When the train derailed, it was on its first revenue service run on a single main track (Lakewood Subdivision) at milepost 19.86. There was one run for special guests the week before the accident. Several passenger railcars fell onto Interstate 5 and hit multiple highway vehicles. At the time of the accident, 77 passengers, 5 Amtrak employees, and a Talgo, Inc., technician were on the train. Of these individuals, 3 passengers were killed, and 57 passengers and crewmembers were injured. Additionally, 8 individuals in highway vehicles were injured. The damage is estimated to be more than $25.8 million. At the time of the accident, the temperature was 48˚F, the wind was from the south at about 9 mph, and the visibility was 10 miles in a light rain.

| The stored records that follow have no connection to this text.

(** [ThreadLocalActorSpawner::spawn]: a dead spawner drops what it was to run. *)
Definition spawner_spawn : RM Task (SpawnErr + unit) :=
  if spawner_alive then tl_build
  else own (OCancel myself) ;; drop_ports ;; mret (inl (StartupFailed "Spawner dead")).

(** [actor_ref.try_link(sup)] *)
Definition tl_link (supervisor : option ActorId) : RM Task bool :=
  match supervisor with
  | None => mret true
  | Some p => linked ← asks (λ s, (link myself p (node s)).1); own (OLink myself p) ;; mret linked
  end.

Definition tl_start (supervisor : option ActorId) : RM Task (SpawnErr + unit) :=
  fresh ← asks (λ s, (start_begin myself (node s)).1);
  own (OStartBegin myself) ;;
  if negb fresh then drop_ports ;; mret (inl ActorAlreadyStarted)
  else
    linked ← tl_link supervisor;
    if negb linked then own (OCancel myself) ;; drop_ports ;; mret (inl (StartupFailed "Supervisor is shutting down"))
    else
      r ← spawner_spawn;
      mret match r with inl e => inl (StartupFailed (spawn_err_display e)) | inr _ => inr tt end.

Definition tl_task (fuel : nat) : RM Task (SupervisionEvent * option St) :=
  r ← tl_processing_loop fuel;
  state ← asks ustate;
  let evt := exit_event myself false r state in
  own (OFinish myself evt.1) ;;
  mret evt.

Definition tl_run (supervisor : option ActorId) (fuel : nat) : RM Task (SpawnErr + (SupervisionEvent * option St)) :=
  r ← tl_start supervisor;
  match r with
  | inl e => mret (inl e)
  | inr _ => evt ← tl_task fuel; mret (inr evt)
  end.

(** ** The same abstract actor *)

Lemma tl_handle_message_spec m (s : Task) :
  ∃ f w, tl_handle_message m s = (Val f, with_decoder w s) ∧ handles false myself m f.
Proof using.
  unfold tl_handle_message, decode, mbind, RM_bind, mret, RM_ret. destruct (is_local myself) eqn:Hl; cbn [negb].
  - destruct (from_boxed m (decoder s)) as [[x|e|] w] eqn:E; (do 2 eexists; split; [done|]);
      [by eapply hd_local|by eapply hd_error|by eapply hd_panic].
  - destruct (serialized_msg m) as [sm|] eqn:Hs; eexists _, (decoder s); (split; [by destruct s|]);
      [by apply hd_remote|by apply hd_remote_typed].
Qed.

Section refinement.
Variable supervisor : option ActorId.
Variable node0 : Sys.
#[local] Abbreviation at_ := (at_phase (W := W) (St := St) myself supervisor None (handles false myself) node0).
#[local] Abbreviation was_ := (was_phase (W := W) (St := St) myself supervisor None (handles false myself) node0).
#[local] Abbreviation failed_ := (start_failed (W := W) (St := St) myself supervisor None (handles false myself) node0).
#[local] Abbreviation some_ := (some_phase (W := W) (St := St) myself supervisor None (handles false myself) node0).
#[local] Abbreviation never := (λ (_ : string) (_ : Task), False).

Lemma task_op_cancel n : sys_inv false n → is_Some (guards n !! myself) →
  op_valid n (OCancel myself) ∧ (is_Some (guards (sys_step n (OCancel myself)) !! myself) ↔ false = true).
Proof using.
  intros Hi Hg. split; [done|]. cbn [sys_step]. rewrite (guards_guard_drop false), lookup_delete_eq by done.
  split; [by intros [? ?]|done].
Qed.

Lemma cancel_spec (e : SpawnErr) :
  triple (at_ PhStarting) (own (OCancel myself) ;; drop_ports ;; mret (inl e : SpawnErr + unit))
    (λ r s, match r with inl _ => failed_ s | inr _ => at_ PhStarted s end) never some_.
Proof using.
  eapply triple_bind with (R := λ _, was_ false PhUnlaunched).
  - eapply triple_weaken with (P := was_ true PhStarting) (Q := λ _, was_ false PhUnlaunched) (U := never) (N := some_);
      [apply own_was; [intros p; apply st_cancel|exact task_op_cancel]|apply at_was|done..].
  - intros []. apply fail_spec. intros s ?. right. by left.
Qed.

Lemma tl_build_spec :
  triple (at_ PhStarting) tl_build
    (λ r s, match r with inl _ => failed_ s | inr _ => at_ PhStarted s end) never some_.
Proof using.
  unfold tl_build. eapply triple_bind; [apply pre_start_spec|]. intros [sg|o].
  - apply end_spec; [intros p; apply st_pre_killed|done].
  - apply triple_pure. intros Ho. destruct o as [|e|e|]; [| | |done].
    2,3: (apply end_spec; [intros p; by apply st_pre_failed|done]).
    eapply triple_bind; [apply own_moves; [intros p; apply st_pre_ok|]|intros []; by apply triple_ret].
    intros n Hi Hg. by apply task_op_end.
Qed.

Lemma tl_start_spec :
  triple (at_ PhFresh) (tl_start supervisor)
    (λ r s, match r with inl _ => failed_ s | inr _ => at_ PhStarted s end) never some_.
Proof using.
  apply begin_spec. eapply triple_bind with (R := λ _, at_ PhStarting).
  { unfold tl_link. destruct supervisor as [q|] eqn:Eq; [|by apply triple_ret].
    eapply triple_bind with (R := λ _, at_phase myself (Some q) None (handles false myself) node0 PhStarting); [by apply triple_asks|].
    intros linked. eapply triple_bind; [apply own_moves; [intros p; by apply st_link|by apply task_op_armed]|].
    intros []. by apply triple_ret. }
  intros [|]; cbn [negb]; [|apply cancel_spec].
  eapply triple_bind with (R := λ r s, match r with inl _ => failed_ s | inr _ => at_ PhStarted s end).
  - unfold spawner_spawn. destruct spawner_alive; [apply tl_build_spec|apply cancel_spec].
  - intros [e|[]]; by apply triple_ret.
Qed.
End refinement.

Lemma tl_run_spec supervisor fuel (s : Task) : unstarted s →
  match tl_run supervisor fuel s with
  | (Val (inl _), s') => start_failed myself supervisor None (handles false myself) (node s) s'
  | (Val (inr evt), s') =>
      ∃ state, was_phase myself supervisor None (handles false myself) (node s) false (PhEnded evt.1 state) s' ∧
        evt.2 = if state && false then ustate s' else None
  | (Unwind _, _) => False
  | (Pending, s') => some_phase myself supervisor None (handles false myself) (node s) s'
  end.
Proof using.
  intros Hs.
  assert (triple (at_phase myself supervisor None (handles false myself) (node s) PhFresh) (tl_run supervisor fuel)
    (λ r s', match r with
             | inl _ => start_failed myself supervisor None (handles false myself) (node s) s'
             | inr evt => ∃ state,
                 was_phase myself supervisor None (handles false myself) (node s) false (PhEnded evt.1 state) s' ∧
                 evt.2 = if state && false then ustate s' else None
             end) (λ _ _, False) (some_phase myself supervisor None (handles false myself) (node s))) as H.
  { apply (task_spec arrivals others user signal_first myself supervisor None (handles false myself) (node s) false
      tl_process_message fuel (tl_start supervisor)); [|apply tl_start_spec].
    apply process_message_spec; [apply tl_handle_message_spec|apply handles_returns]. }
  specialize (H s (unstarted_fresh _ _ _ _ s Hs)). by destruct (tl_run supervisor fuel s) as [[[e|evt]|e|] s'].
Qed.
End thread_local.

(** ** Messages that have no handler *)

Section quiet.
Context `{!HashSetIter ActorId} `{!HashSetIter ScopeGroupKey}.
Context {W Msg Sup St : Type} `{!Message W Msg}.
Variable arrivals : nat → list (@Arrival Msg Sup).
Variable others : nat → list sys_op.
Variable user : nat → @Callback Msg Sup → option St → Outcome * option St.
Variable signal_first : nat → bool.
Variable a : ActorId.

Lemma run_immediate future r w (s : @Rt W Msg Sup St) : arrivals (now s) = [] → signal_rx (ports s) = OEmpty →
  (∀ s', decoder s' = decoder s → future s' = (Val (Immediate r), with_decoder w s')) →
  run_with_signal arrivals others user signal_first future s =
  (Val (inr r), mkRt (ports s) (S (now s)) w (ustate s) (run_sys (node s) (others (now s)))
    ((log s ++ (LEnv <$> others (now s))) ++ [LReturn r])).
Proof using.
  intros A Hp Hf. destruct s as [[sg st sv ms dr] n d u x l]. cbn in A, Hp, Hf. subst sg.
  unfold run_with_signal, arrive, choose, asks, update_with, mbind, RM_bind, elapse. cbn [now ports]. rewrite A. cbn [foldl fmap list_fmap app].
  destruct (signal_first _); unfold select_signal, poll_signal, mbind, RM_bind; cbn -[run_sys]; rewrite Hf by done; reflexivity.
Qed.

Lemma handler_calls_env (l : list (@LogItem Msg Sup)) os : handler_calls (l ++ (LEnv <$> os)) = handler_calls l.
Proof using.
  unfold handler_calls. rewrite omap_app. replace (omap _ (LEnv <$> os)) with (@nil (@Callback Msg Sup)); [apply app_nil_r|].
  by induction os.
Qed.

(** A round in which nothing arrives, whose message has its result at once *)
Lemma quiet_round handle m q r w (s : @Rt W Msg Sup St) :
  arrivals (now s) = [] → arrivals (S (now s)) = [] → ports s = mkPorts OEmpty OEmpty [] (MuxMessage m :: q) false →
  (∀ s', decoder s' = decoder s → handle m s' = (Val (Immediate r), with_decoder w s')) →
  ∃ s1, process_message_with arrivals others user signal_first a handle s =
    (r ← handled a (inr r); mret (Some r)) s1 ∧
    ports s1 = mkPorts OEmpty OEmpty [] q false ∧ handler_calls (log s1) = handler_calls (log s).
Proof using.
  intros A1 A2 Hp Hf. destruct s as [p n d u x l]. cbn [ports now decoder log] in *. subst p.
  unfold process_message_with, arrive, update_with. unfold mbind at 1, RM_bind at 1. unfold elapse. cbn [now ports decoder ustate node log].
  rewrite A1. cbn [foldl fmap list_fmap app]. unfold mbind at 1, RM_bind at 1.
  match goal with |- context [listen_in_priority ?s] => set (s1 := s) end.
  change (listen_in_priority s1) with (Val (A := option (MessagingErr + @ActorPortMessage Msg Sup)) (Some (inr (PMessage (MuxMessage m)))),
    logging [LTake (PMessage (MuxMessage m))] (with_ports (mkPorts OEmpty OEmpty [] q false) s1)).
  cbn iota beta. unfold mbind at 1, RM_bind at 1. rewrite (run_immediate _ r w); [|done..].
  eexists. split; [reflexivity|]. split; [done|]. cbn [log logging with_ports].
  unfold handler_calls. rewrite omap_app. cbn [omap list_omap]. rewrite app_nil_r.
  change (handler_calls (log (logging [LTake (PMessage (MuxMessage m))] (with_ports (mkPorts OEmpty OEmpty [] q false) s1)) ++
    (LEnv <$> others (S n))) = handler_calls l). rewrite handler_calls_env.
  cbn [log logging with_ports]. unfold handler_calls at 1. rewrite omap_app. cbn [omap list_omap]. rewrite app_nil_r.
  change (handler_calls (log s1) = handler_calls l). unfold s1. cbn [log]. apply handler_calls_env.
Qed.
End quiet.

(** ** The theorems *)

Section theorems.
Context `{!HashSetIter ActorId} `{!HashSetIter ScopeGroupKey}.
Context {W Msg Sup St : Type} `{!Message W Msg}.

(** A thread-local task refines the same abstract actor as the others, linked to its supervisor before
    [pre_start] and failing on messages it cannot decode; it never panics, and reports no state.  Whatever
    it comes to, a dead spawner included, nothing on the node refers to it when it is over. *)
Theorem thread_local_task (arrivals : nat → list (@Arrival Msg Sup)) (others : nat → list sys_op)
  (user : nat → @Callback Msg Sup → option St → Outcome * option St) (signal_first : nat → bool)
  (a : ActorId) (spawner_alive : bool) (supervisor : option ActorId) (fuel : nat) (s s' : @Rt W Msg Sup St) r :
  unstarted s → tl_run arrivals others user signal_first a spawner_alive supervisor fuel s = (r, s') →
  sys_inv false (node s) → is_Some (guards (node s) !! a) → env_ok a (node s) (log s') →
  (∃ φ p, trace a supervisor None (handles false a) (log s') φ p ∧
    match r with
    | Val (inr (e, state)) => state = None ∧ ∃ b, φ = PhEnded e b
    | Val (inl _) => φ = PhStarting ∨ φ = PhUnlaunched ∨ φ = PhStarted
    | Unwind _ => False
    | Pending => True
    end) ∧
  ∀ r', r = Val r' → forgotten a (node s').
Proof.
  intros Hs E Hi Ha He. pose proof (tl_run_spec arrivals others user signal_first a spawner_alive supervisor fuel s Hs) as H.
  rewrite E in H. split.
  - destruct r as [[e|[e st]]|e|]; [| |done|].
    + destruct H as [[[p Ht] _]|[[[p Ht] _]|[[p Ht] _]]]; eexists _, p; eauto.
    + destruct H as (b & [[p Ht] _] & Hst). exists (PhEnded e b), p. rewrite andb_false_r in Hst. eauto.
    + destruct H as (φ & [[p Ht] _]). by exists φ, p.
  - intros r' ->. assert (sound a (node s) false (log s') (node s')) as Hso.
    { destruct r' as [e|evt]; [by destruct H as [[_ ?]|[[_ ?]|[_ ?]]]|]. by destruct H as (b & [_ ?] & _). }
    destruct (sound_disarmed _ _ _ _ Hso Hi Ha He) as [Hi' Hd]. by eapply disarmed_forgotten.
Qed.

The following are safety issues in this accident:
Individual agency responsibilities in preparation for inaugural service
Multiagency participation in preparation for inaugural service
Amtrak safety on a host railroad
Implementation of positive train control
Training and qualifying operating crews
Crashworthiness of the Talgo equipment
Survival factors and emergency design of equipment
Multiagency emergency response
Parties to the investigation include the Federal Railroad Administration; Washington Utilities and Transportation Commission; Amtrak; Central Puget Sound Regional Transit Authority; Washington State Department of Transportation; Talgo, Inc.; Siemens Industry, Inc.; the Brotherhood of Locomotive Engineers and Trainmen; and the International Association of Sheet Metal, Air, Rail and Transportation Workers.
The National Transportation Safety Board determines that the probable cause of the Amtrak 501 derailment was Central Puget Sound Regional Transit Authority’s failure to provide an effective mitigation for the hazardous curve without positive train control in place, which allowed the Amtrak engineer to enter the 30-mph curve at too high of a speed due to his inadequate training on the territory and inadequate training on the newer equipment. Contributing to the accident was the Washington State Department of Transportation’s decision to start revenue service without being assured that safety certification and verification had been completed to the level determined in the preliminary hazard assessment. Contributing to the severity of the accident was the Federal Railroad Administration’s decision to permit railcars that did not meet regulatory strength requirements to be used in revenue passenger service, resulting in (1) the loss of survivable space and (2) the failed articulated railcar-to-railcar connections that enabled secondary collisions with the surrounding environment causing severe damage to railcar-body structures which then failed to provide occupant protection resulting in passenger ejections, injuries, and fatalities.